▶ Task item
The records appear below. Report how many of their lines contain the word "true", giving the number alone.

▶ Provided records
□ □ □ □ □ □ □
(* ===== verification/Mutex.v ===== *)
(** * [mutex.hpp]: [BaseMutex], its two waiter policies, and every interleaving

    A system of [n] threads or coroutines, each calling [lock], [try_lock]
    and, when it holds the mutex, [unlock], in any order. Every access to the
    atomic counter, every critical section of the synchronized waiter
    container and every access to a waiter's promise is one step. *)

From S2P Require Import Prelude Future.

(** ** Policies *)

(** What [BaseMutex] asks of its [PolicyT]: addresses of promises go in and
    come out. [getNextWaiter] is only called on a non-empty container. *)
Record Policy : Type := {
  addToWaiter : nat -> list nat -> list nat;
  getNextWaiter : list nat -> option (nat * list nat);
}.

Class PolicyLaws (P : Policy) : Prop := {
  add_perm t q : addToWaiter P t q ≡ₚ t :: q;
  next_empty : getNextWaiter P [] = None;
  next_nonempty q : q <> [] -> is_Some (getNextWaiter P q);
  next_perm q t q' : getNextWaiter P q = Some (t, q') -> q ≡ₚ t :: q';
}.

Module HighThroughputPolicy.
(** [std::vector]: [push_back], [back] and [pop_back]. *)
Definition addToWaiter (t : nat) (c : list nat) : list nat := c ++ [t].
Definition getNextWaiter (c : list nat) : option (nat * list nat) :=
  match last c with
  | Some t => Some (t, take (length c - 1) c)
  | None => None
  end.
Definition policy : Policy := {| Mutex.addToWaiter := addToWaiter; Mutex.getNextWaiter := getNextWaiter |}.
End HighThroughputPolicy.

Module FairPolicy.
(** [std::deque]: [push_back], [front] and [pop_front]. *)
Definition addToWaiter (t : nat) (c : list nat) : list nat := c ++ [t].
Definition getNextWaiter (c : list nat) : option (nat * list nat) :=
  match c with
  | t :: c => Some (t, c)
  | [] => None
  end.
Definition policy : Policy := {| Mutex.addToWaiter := addToWaiter; Mutex.getNextWaiter := getNextWaiter |}.
End FairPolicy.

#[export] Instance HighThroughputPolicy_laws : PolicyLaws HighThroughputPolicy.policy.
Proof.
  split; simpl; unfold HighThroughputPolicy.addToWaiter, HighThroughputPolicy.getNextWaiter.
  - intros t q. by rewrite Permutation_app_comm.
  - done.
  - intros q Hq. destruct (last q) eqn:E; [by eexists|]. by apply last_None in E.
  - intros q t q' H. destruct (last q) as [x|] eqn:E; simplify_eq.
    apply last_Some in E as [l ->]. rewrite length_app. simpl.
    rewrite Nat.add_sub, take_app_length. by rewrite Permutation_app_comm.
Qed.

#[export] Instance FairPolicy_laws : PolicyLaws FairPolicy.policy.
Proof.
  split; simpl; unfold FairPolicy.addToWaiter, FairPolicy.getNextWaiter.
  - intros t q. by rewrite Permutation_app_comm.
  - done.
  - intros [|t q] Hq; [done|by eexists].
  - intros [|x q] t q' H; by simplify_eq.
Qed.

(** ** Threads *)

Inductive pc : Type :=
  | Idle                 (** outside of the mutex *)
  | LSpin (i : nat)      (** [lock]: before the [i]-th [compare_exchange_weak] *)
  | LAdd                 (** [lock]: after the loop, before [fetch_add] *)
  | LPush                (** [lock]: [p] is constructed, before [addToWaiter] *)
  | LReady               (** [await(p)]: before [await_ready] *)
  | LSuspend             (** [await(p)]: before [await_suspend] *)
  | LBlocked             (** [await(p)]: suspended *)
  | LResume              (** [await(p)]: before [await_resume] *)
  | Held                 (** [lock] or [try_lock] has succeeded *)
  | TCas                 (** [try_lock]: before [compare_exchange_weak] *)
  | USub                 (** [unlock]: before [fetch_sub] *)
  | ULoop                (** [unlock]: before looking for a waiter *)
  | UWrite (p : nat)     (** [next->set_value]: before the assignment *)
  | UExch (p : nat)      (** ... before the [exchange] of [on_ready] *)
  | UCall (t : nat)      (** ... before the call of the continuation *)
  | Fault (f : fault).

Inductive action : Type :=
  | ALock | ATryLock | AUnlock
  | AStep (spurious : bool).   (** next step; a weak exchange may fail spuriously *)

(** The promise of a [lock] call lives on the stack of its thread: thread
    [t]'s promise has address [t]. *)
Record state : Type := St {
  mCountOfWaiter : Z;
  mWaiter : list nat;
  promises : gmap nat (LightFutureData nat StatelessT);
  threads : list pc;
  added : list nat;      (** history: all waiters in order of [addToWaiter] *)
  taken : list nat;      (** history: all waiters in order of [getNextWaiter] *)
}.

Section mutex.
Context (P : Policy).
Implicit Types (s : state).

Definition init (n : nat) : state := St 0 [] ∅ (replicate n Idle) [] [].

Definition goto (t : nat) (p : pc) s : state :=
  St (mCountOfWaiter s) (mWaiter s) (promises s) (<[t := p]> (threads s)) (added s) (taken s).
Definition set_count (c : Z) s : state :=
  St c (mWaiter s) (promises s) (threads s) (added s) (taken s).
Definition set_promise (p : nat) (d : LightFutureData nat StatelessT) s : state :=
  St (mCountOfWaiter s) (mWaiter s) (<[p := d]> (promises s)) (threads s) (added s) (taken s).
Definition drop_promise (p : nat) s : state :=
  St (mCountOfWaiter s) (mWaiter s) (delete p (promises s)) (threads s) (added s) (taken s).
Definition enqueue (t : nat) s : state :=
  St (mCountOfWaiter s) (addToWaiter P t (mWaiter s)) (promises s) (threads s)
     (added s ++ [t]) (taken s).
Definition dequeue (t : nat) (q : list nat) s : state :=
  St (mCountOfWaiter s) q (promises s) (threads s) (added s) (taken s ++ [t]).

(** [mCountOfWaiter.compare_exchange_weak(expected = 0, 1)]: success, and
    the value found. *)
Definition compare_exchange_weak (spurious : bool) s : bool * Z * state :=
  if (mCountOfWaiter s =? 0)%Z && negb spurious
  then (true, 0%Z, set_count 1 s)
  else (false, mCountOfWaiter s, s).

(** One iteration of the loop in [lock]. *)
Definition lock_spin (t i : nat) (spurious : bool) s : state :=
  let '(res, expected, s') := compare_exchange_weak spurious s in
  if negb (0 <=? expected)%Z then goto t (Fault AssertFailed) s' else
  if res then goto t Held s' else
  if (1 <? expected)%Z then goto t LAdd s' else
  if S i <? 8 then goto t (LSpin (S i)) s' else goto t LAdd s'.

(** [mCountOfWaiter.fetch_add(1) + 1], and the construction of [p]. *)
Definition lock_add (t : nat) s : state :=
  let waitingCount := (mCountOfWaiter s + 1)%Z in
  let s' := set_count (wrap32 waitingCount) s in
  if (waitingCount =? 1)%Z then goto t Held s'
  else goto t LPush (set_promise t LightFuture.make s').

(** [await(p)] on the promise of thread [t]. *)
Definition await_ready (t : nat) (d : LightFutureData nat StatelessT) s : state :=
  if LightFuture.await_ready d then goto t LResume s else goto t LSuspend s.

Definition await_suspend (t : nat) (d : LightFutureData nat StatelessT) s : state :=
  match LightFuture.await_suspend t d with
  | (Ret true, d') => goto t LBlocked (set_promise t d' s)
  | (Ret false, d') => goto t LResume (set_promise t d' s)
  | (Throw _, d') => goto t Idle (drop_promise t s)
  | (Crash f, d') => goto t (Fault f) (set_promise t d' s)
  end.

Definition await_resume (t : nat) (d : LightFutureData nat StatelessT) s : state :=
  match LightFuture.get_unchecked_void d with
  | (Ret _, _) => goto t Held (drop_promise t s)
  | (Throw _, _) => goto t Idle (drop_promise t s)
  | (Crash f, _) => goto t (Fault f) s
  end.

Definition try_lock (t : nat) (spurious : bool) s : state :=
  let '(res, expected, s') := compare_exchange_weak spurious s in
  if negb (0 <=? expected)%Z then goto t (Fault AssertFailed) s' else
  if res then goto t Held s' else goto t Idle s'.

(** [mCountOfWaiter.fetch_sub(1) - 1] *)
Definition unlock_sub (t : nat) s : state :=
  let waitingCount := (mCountOfWaiter s - 1)%Z in
  let s' := set_count (wrap32 waitingCount) s in
  if negb (0 <=? waitingCount)%Z then goto t (Fault AssertFailed) s' else
  if (waitingCount =? 0)%Z then goto t Idle s' else goto t ULoop s'.

(** One iteration of [while (true)]. *)
Definition unlock_loop (t : nat) s : state :=
  match getNextWaiter P (mWaiter s) with
  | Some (next, q) => goto t (UWrite next) (dequeue next q s)
  | None => goto t ULoop s
  end.

(** [next->set_value(...)], whose promise must still be alive. *)
Definition set_value_write (t p : nat) s : state :=
  match promises s !! p with
  | Some d => goto t (UExch p) (set_promise p (snd (LightFuture.assign_value (Val stateless) d)) s)
  | None => goto t (Fault UseAfterFree) s
  end.

Definition set_value_on_ready (t p : nat) s : state :=
  match promises s !! p with
  | Some d =>
      match LightFuture.on_ready d with
      | (Ret None, d') => goto t Idle (set_promise p d' s)
      | (Ret (Some c), d') => goto t (UCall c) (set_promise p d' s)
      | (Throw _, d') => goto t Idle (set_promise p d' s)
      | (Crash f, d') => goto t (Fault f) (set_promise p d' s)
      end
  | None => goto t (Fault UseAfterFree) s
  end.

(** The continuation of a suspended thread resumes it. *)
Definition call_continuation (t c : nat) s : state :=
  match threads s !! c with
  | Some LBlocked => goto t Idle (goto c LResume s)
  | _ => goto t (Fault UseAfterFree) s
  end.

Definition with_promise (t : nat) s (k : LightFutureData nat StatelessT -> state) : state :=
  match promises s !! t with
  | Some d => k d
  | None => goto t (Fault UseAfterFree) s
  end.

Definition thread_step (t : nat) (p : pc) (spurious : bool) s : option state :=
  match p with
  | Idle | Held | LBlocked | Fault _ => None
  | LSpin i => Some (lock_spin t i spurious s)
  | LAdd => Some (lock_add t s)
  | LPush => Some (goto t LReady (enqueue t s))
  | LReady => Some (with_promise t s (fun d => await_ready t d s))
  | LSuspend => Some (with_promise t s (fun d => await_suspend t d s))
  | LResume => Some (with_promise t s (fun d => await_resume t d s))
  | TCas => Some (try_lock t spurious s)
  | USub => Some (unlock_sub t s)
  | ULoop => Some (unlock_loop t s)
  | UWrite p => Some (set_value_write t p s)
  | UExch p => Some (set_value_on_ready t p s)
  | UCall c => Some (call_continuation t c s)
  end.

(** [unlock] is only called by a thread that holds the mutex. *)
Definition next (l : nat * action) s : option state :=
  let '(t, a) := l in
  match threads s !! t with
  | None => None
  | Some p =>
      match a, p with
      | ALock, Idle => Some (goto t (LSpin 0) s)
      | ATryLock, Idle => Some (goto t TCas s)
      | AUnlock, Held => Some (goto t USub s)
      | AStep spurious, _ => thread_step t p spurious s
      | _, _ => None
      end
  end.
End mutex.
□ □ □ □ □ □ □
▶ Expected output
3